La meta de Butina, una ciudadana rusa que no dudó en poner sobre la mesa su cuerpo y servicios sexuales para lograr un puesto en una organización que facilitaría sus objetivos, era favorecer los intereses del Kremlin en Estados Unidos, según se extrae de los documentos judiciales basados en investigaciones del FBI.

Con su melena pelirroja, Maria Butina accedió el miércoles a la sala de un tribunal federal de Washington, donde se declaró no culpable de un delito de conspiración contra Estados Unidos y de ser una agente encubierta para una potencia extranjera, aunque finalmente fue enviada a prisión preventiva. La imputada escuchó en primera persona el relato de la acusación vestida con el clásico mono naranja carcelario y una inquietud que disimulaba su frío rostro pero no sus manos, que no pararon de juguetear con un bolígrafo.

En la argumentación del caso, que captó la atención del centenar de periodistas que asistió, el Gobierno logró sensibilizar a la jueza de sus temores ante una potencial huida de Butina, que se enfrenta a 15 años de prisión.
De acuerdo con un memorándum presentado por el Departamento de Justicia, la presunta espía rusa había tejido una red de influyentes contactos en Estados Unidos para beneficiar al Kremlin, una tarea por la que inició una relación sentimental con uno de sus contactos estadounidenses, con quien vivía.

Los investigadores constataron que el romance era solo un trámite dentro de la supuesta operación de Butina, quien en intercambios de mensajes con otros sujetos había hablado su desidia por tener que vivir con esa persona, contexto en el que la imputada llegó a ofrecer los citados servicios sexuales a otro individuo a cambio de un puesto en una organización con influencia.

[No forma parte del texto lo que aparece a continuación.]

(** ** CDC sinks *)
Definition create_sink (sink : CdcSinkConfig) : Db → Result unit * Db :=
  with_document sink (λ data,
    execute (INSERT "cdc_sinks" ["org_id"; "sink_id"; "data"])
      [VText (s_org_id sink); VText (s_sink_id sink); data]).
Definition get_sink (org_id sink_id : string) : Db → Result (option CdcSinkConfig) * Db :=
  fetch_optional get_document (SELECT "data" "cdc_sinks" ["org_id"; "sink_id"] None false)
    [VText org_id; VText sink_id].
Definition list_sinks (org_id : string) : Db → Result (list CdcSinkConfig) * Db :=
  fetch_all (SELECT "data" "cdc_sinks" ["org_id"] (Some ("sink_id"%string, false)) false)
    [VText org_id].
Definition update_sink (sink : CdcSinkConfig) : Db → Result unit * Db :=
  with_document sink (λ data,
    execute (UPDATE "cdc_sinks" "data" ["org_id"; "sink_id"])
      [VText (s_org_id sink); VText (s_sink_id sink); data]).
Definition delete_sink (org_id sink_id : string) : Db → Result bool * Db :=
  execute_affected (DELETE "cdc_sinks" ["org_id"; "sink_id"]) [VText org_id; VText sink_id].

(** ** Identity providers and policy rules *)
Definition create_idp (idp : IdpConfig) : Db → Result unit * Db :=
  with_document idp (λ data,
    execute (INSERT "idp_configs" ["org_id"; "idp_id"; "data"])
      [VText (i_org_id idp); VText (i_idp_id idp); data]).
Definition get_idp (org_id idp_id : string) : Db → Result (option IdpConfig) * Db :=
  fetch_optional get_document (SELECT "data" "idp_configs" ["org_id"; "idp_id"] None false)
    [VText org_id; VText idp_id].
Definition list_idps (org_id : string) : Db → Result (list IdpConfig) * Db :=
  fetch_all (SELECT "data" "idp_configs" ["org_id"] (Some ("idp_id"%string, false)) false)
    [VText org_id].
Definition update_idp (idp : IdpConfig) : Db → Result unit * Db :=
  with_document idp (λ data,
    execute (UPDATE "idp_configs" "data" ["org_id"; "idp_id"])
      [VText (i_org_id idp); VText (i_idp_id idp); data]).
Definition delete_idp (org_id idp_id : string) : Db → Result bool * Db :=
  execute_affected (DELETE "idp_configs" ["org_id"; "idp_id"]) [VText org_id; VText idp_id].

Definition create_policy_rule (rule : PolicyRule) : Db → Result unit * Db :=
  with_document rule (λ data,
    execute (INSERT "policy_rules" ["org_id"; "rule_id"; "data"])
      [VText (r_org_id rule); VText (r_rule_id rule); data]).
Definition list_policy_rules (org_id : string) : Db → Result (list PolicyRule) * Db :=
  fetch_all (SELECT "data" "policy_rules" ["org_id"] (Some ("rule_id"%string, false)) false)
    [VText org_id].
Definition delete_policy_rule (org_id rule_id : string) : Db → Result bool * Db :=
  execute_affected (DELETE "policy_rules" ["org_id"; "rule_id"]) [VText org_id; VText rule_id].
(* ===== verification/PostgresSpec.v ===== *)
(** The Postgres backend implements the storage contract of [Spec.v].

    [pg_rep] says that the nine tables represent a content, by [rows_rep] of
    [Rows.v], and besides that every row belongs to an organization that exists,
    which the foreign keys enforce. *)
From S2P Require Import Prelude Text Extern Models Errors Effects Spec Sql Rows Postgres.
From Stdlib Require Import ZArith.

#[local] Open Scope Z_scope.

(** ** What a column's value stands for *)
Definition json_dec {A} `{SerdeValue A} (x : sql_value) (a : A) : Prop :=
  ∃ v, x = VJson v ∧ from_value v = Ok a.
Definition bytes_dec (x : sql_value) (b : bytes) : Prop := x = VBytes b.
Definition text_dec (x : sql_value) (s : string) : Prop := x = VText s.

Lemma get_document_ok {A} `{SerdeValue A} x (a : A) : json_dec x a → get_document x = Ok a.
Proof. intros (v & -> & E). cbn. by rewrite E. Qed.
Lemma get_bytes_ok x b : bytes_dec x b → get_bytes x = Ok b.
Proof. by intros ->. Qed.
Lemma get_text_ok x s : text_dec x s → get_text x = Ok s.
Proof. by intros ->. Qed.

(** ** The primary keys of the tables *)
Definition enc1 (o : string) : list string := [o].
Definition enc2 (k : string * string) : list string := [k.1; k.2].
Definition enca (k : string * Z * string) : list string := [k.1.1; k.2].
Definition encc (k : string * string * string) : list string := [k.1.1; k.1.2; k.2].

#[export] Instance enc1_inj : Inj (=) (=) enc1.
Proof. by intros ?? [= ->]. Qed.
#[export] Instance enc2_inj : Inj (=) (=) enc2.
Proof. by intros [??] [??] [= -> ->]. Qed.
#[export] Instance encc_inj : Inj (=) (=) encc.
Proof. by intros [[??]?] [[??]?] [= -> -> ->]. Qed.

De este documento también se extrae que la acusada comenzó a hablar desde Rusia con este estadounidense en 2013.

Posteriormente, se sirvió de una herramienta del gigante tecnológico Google, concretamente su traductor, para entablar conversaciones en inglés y presentarle una «propuesta de proyecto» ante las elecciones de 2016.

Butina había empezado sus labores en territorio ruso, pero en agosto de 2016 se mudó a Washington con una visa de estudiante, presuntamente solicitada como parte del entramado del Kremlin, momento en el que las autoridades de Estados Unidos comenzaron a seguirle la pista.